[SUPPLIED ENTRIES Boundary: Start]

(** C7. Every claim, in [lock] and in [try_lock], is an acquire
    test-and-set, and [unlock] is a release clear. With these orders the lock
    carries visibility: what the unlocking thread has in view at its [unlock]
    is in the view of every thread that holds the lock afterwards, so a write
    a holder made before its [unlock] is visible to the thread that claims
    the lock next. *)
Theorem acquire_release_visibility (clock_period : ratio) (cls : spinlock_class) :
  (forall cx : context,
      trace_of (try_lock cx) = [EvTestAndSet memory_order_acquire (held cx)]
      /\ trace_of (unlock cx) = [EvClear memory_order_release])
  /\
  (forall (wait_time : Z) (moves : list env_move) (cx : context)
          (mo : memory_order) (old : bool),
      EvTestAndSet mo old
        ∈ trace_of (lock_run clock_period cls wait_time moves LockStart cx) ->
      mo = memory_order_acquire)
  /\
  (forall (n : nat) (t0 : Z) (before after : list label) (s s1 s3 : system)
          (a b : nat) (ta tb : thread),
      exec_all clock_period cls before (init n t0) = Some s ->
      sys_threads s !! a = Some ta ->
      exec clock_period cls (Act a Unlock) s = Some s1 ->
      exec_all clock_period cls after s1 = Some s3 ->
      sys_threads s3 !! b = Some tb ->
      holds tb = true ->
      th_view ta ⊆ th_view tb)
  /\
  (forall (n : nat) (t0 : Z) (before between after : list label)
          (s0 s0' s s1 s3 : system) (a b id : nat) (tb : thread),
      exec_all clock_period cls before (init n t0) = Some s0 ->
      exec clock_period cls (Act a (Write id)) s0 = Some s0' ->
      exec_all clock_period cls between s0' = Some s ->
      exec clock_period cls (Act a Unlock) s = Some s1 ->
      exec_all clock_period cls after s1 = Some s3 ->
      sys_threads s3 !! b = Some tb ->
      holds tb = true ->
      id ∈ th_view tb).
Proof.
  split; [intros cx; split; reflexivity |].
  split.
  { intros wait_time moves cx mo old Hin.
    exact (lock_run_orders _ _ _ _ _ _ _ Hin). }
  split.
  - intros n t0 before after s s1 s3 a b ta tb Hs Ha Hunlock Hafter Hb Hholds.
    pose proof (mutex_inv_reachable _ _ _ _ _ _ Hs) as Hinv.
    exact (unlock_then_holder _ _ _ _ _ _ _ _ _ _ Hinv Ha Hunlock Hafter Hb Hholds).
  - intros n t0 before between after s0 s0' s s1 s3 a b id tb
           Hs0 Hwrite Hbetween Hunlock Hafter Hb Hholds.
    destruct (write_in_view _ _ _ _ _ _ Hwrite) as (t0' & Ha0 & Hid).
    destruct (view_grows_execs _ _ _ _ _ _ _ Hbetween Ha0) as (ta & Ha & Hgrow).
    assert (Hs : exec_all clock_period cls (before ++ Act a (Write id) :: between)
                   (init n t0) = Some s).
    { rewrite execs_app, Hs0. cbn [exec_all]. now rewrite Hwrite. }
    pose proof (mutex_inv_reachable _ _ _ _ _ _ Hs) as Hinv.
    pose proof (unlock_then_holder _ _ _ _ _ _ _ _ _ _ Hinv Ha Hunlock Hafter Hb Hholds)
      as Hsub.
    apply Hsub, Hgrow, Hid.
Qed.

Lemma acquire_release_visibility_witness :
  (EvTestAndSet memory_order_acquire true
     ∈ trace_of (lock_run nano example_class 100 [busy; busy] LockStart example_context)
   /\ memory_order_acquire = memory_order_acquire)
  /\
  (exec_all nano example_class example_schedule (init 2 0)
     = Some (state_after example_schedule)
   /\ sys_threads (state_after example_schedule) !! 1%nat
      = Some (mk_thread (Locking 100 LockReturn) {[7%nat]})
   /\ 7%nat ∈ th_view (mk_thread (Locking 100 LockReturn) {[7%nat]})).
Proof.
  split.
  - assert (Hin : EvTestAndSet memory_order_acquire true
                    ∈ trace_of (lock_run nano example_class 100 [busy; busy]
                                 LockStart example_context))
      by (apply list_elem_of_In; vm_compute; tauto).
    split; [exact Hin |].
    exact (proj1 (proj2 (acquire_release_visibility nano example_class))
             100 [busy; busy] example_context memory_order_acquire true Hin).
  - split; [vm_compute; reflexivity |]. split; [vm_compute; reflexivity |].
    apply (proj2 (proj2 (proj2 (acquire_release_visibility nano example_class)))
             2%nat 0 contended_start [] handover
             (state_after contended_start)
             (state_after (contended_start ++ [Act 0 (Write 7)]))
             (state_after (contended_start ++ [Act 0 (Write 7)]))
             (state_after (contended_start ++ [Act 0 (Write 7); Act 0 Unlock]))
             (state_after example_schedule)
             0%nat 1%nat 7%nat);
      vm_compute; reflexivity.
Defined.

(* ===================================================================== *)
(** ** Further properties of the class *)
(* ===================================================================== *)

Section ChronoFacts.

[SUPPLIED ENTRIES Boundary: End]

> _EXERCISE INSTRUCTIONS_:
Full transcription, please: every entry, exactly as written.

> _OUTPUT_:
(** C7. Every claim, in [lock] and in [try_lock], is an acquire
    test-and-set, and [unlock] is a release clear. With these orders the lock
    carries visibility: what the unlocking thread has in view at its [unlock]
    is in the view of every thread that holds the lock afterwards, so a write
    a holder made before its [unlock] is visible to the thread that claims
    the lock next. *)
Theorem acquire_release_visibility (clock_period : ratio) (cls : spinlock_class) :
  (forall cx : context,
      trace_of (try_lock cx) = [EvTestAndSet memory_order_acquire (held cx)]
      /\ trace_of (unlock cx) = [EvClear memory_order_release])
  /\
  (forall (wait_time : Z) (moves : list env_move) (cx : context)
          (mo : memory_order) (old : bool),
      EvTestAndSet mo old
        ∈ trace_of (lock_run clock_period cls wait_time moves LockStart cx) ->
      mo = memory_order_acquire)
  /\
  (forall (n : nat) (t0 : Z) (before after : list label) (s s1 s3 : system)
          (a b : nat) (ta tb : thread),
      exec_all clock_period cls before (init n t0) = Some s ->
      sys_threads s !! a = Some ta ->
      exec clock_period cls (Act a Unlock) s = Some s1 ->
      exec_all clock_period cls after s1 = Some s3 ->
      sys_threads s3 !! b = Some tb ->
      holds tb = true ->
      th_view ta ⊆ th_view tb)
  /\
  (forall (n : nat) (t0 : Z) (before between after : list label)
          (s0 s0' s s1 s3 : system) (a b id : nat) (tb : thread),
      exec_all clock_period cls before (init n t0) = Some s0 ->
      exec clock_period cls (Act a (Write id)) s0 = Some s0' ->
      exec_all clock_period cls between s0' = Some s ->
      exec clock_period cls (Act a Unlock) s = Some s1 ->
      exec_all clock_period cls after s1 = Some s3 ->
      sys_threads s3 !! b = Some tb ->
      holds tb = true ->
      id ∈ th_view tb).
Proof.
  split; [intros cx; split; reflexivity |].
  split.
  { intros wait_time moves cx mo old Hin.
    exact (lock_run_orders _ _ _ _ _ _ _ Hin). }
  split.
  - intros n t0 before after s s1 s3 a b ta tb Hs Ha Hunlock Hafter Hb Hholds.
    pose proof (mutex_inv_reachable _ _ _ _ _ _ Hs) as Hinv.
    exact (unlock_then_holder _ _ _ _ _ _ _ _ _ _ Hinv Ha Hunlock Hafter Hb Hholds).
  - intros n t0 before between after s0 s0' s s1 s3 a b id tb
           Hs0 Hwrite Hbetween Hunlock Hafter Hb Hholds.
    destruct (write_in_view _ _ _ _ _ _ Hwrite) as (t0' & Ha0 & Hid).
    destruct (view_grows_execs _ _ _ _ _ _ _ Hbetween Ha0) as (ta & Ha & Hgrow).
    assert (Hs : exec_all clock_period cls (before ++ Act a (Write id) :: between)
                   (init n t0) = Some s).
    { rewrite execs_app, Hs0. cbn [exec_all]. now rewrite Hwrite. }
    pose proof (mutex_inv_reachable _ _ _ _ _ _ Hs) as Hinv.
    pose proof (unlock_then_holder _ _ _ _ _ _ _ _ _ _ Hinv Ha Hunlock Hafter Hb Hholds)
      as Hsub.
    apply Hsub, Hgrow, Hid.
Qed.

Lemma acquire_release_visibility_witness :
  (EvTestAndSet memory_order_acquire true
     ∈ trace_of (lock_run nano example_class 100 [busy; busy] LockStart example_context)
   /\ memory_order_acquire = memory_order_acquire)
  /\
  (exec_all nano example_class example_schedule (init 2 0)
     = Some (state_after example_schedule)
   /\ sys_threads (state_after example_schedule) !! 1%nat
      = Some (mk_thread (Locking 100 LockReturn) {[7%nat]})
   /\ 7%nat ∈ th_view (mk_thread (Locking 100 LockReturn) {[7%nat]})).
Proof.
  split.
  - assert (Hin : EvTestAndSet memory_order_acquire true
                    ∈ trace_of (lock_run nano example_class 100 [busy; busy]
                                 LockStart example_context))
      by (apply list_elem_of_In; vm_compute; tauto).
    split; [exact Hin |].
    exact (proj1 (proj2 (acquire_release_visibility nano example_class))
             100 [busy; busy] example_context memory_order_acquire true Hin).
  - split; [vm_compute; reflexivity |]. split; [vm_compute; reflexivity |].
    apply (proj2 (proj2 (proj2 (acquire_release_visibility nano example_class)))
             2%nat 0 contended_start [] handover
             (state_after contended_start)
             (state_after (contended_start ++ [Act 0 (Write 7)]))
             (state_after (contended_start ++ [Act 0 (Write 7)]))
             (state_after (contended_start ++ [Act 0 (Write 7); Act 0 Unlock]))
             (state_after example_schedule)
             0%nat 1%nat 7%nat);
      vm_compute; reflexivity.
Defined.

(* ===================================================================== *)
(** ** Further properties of the class *)
(* ===================================================================== *)

Section ChronoFacts.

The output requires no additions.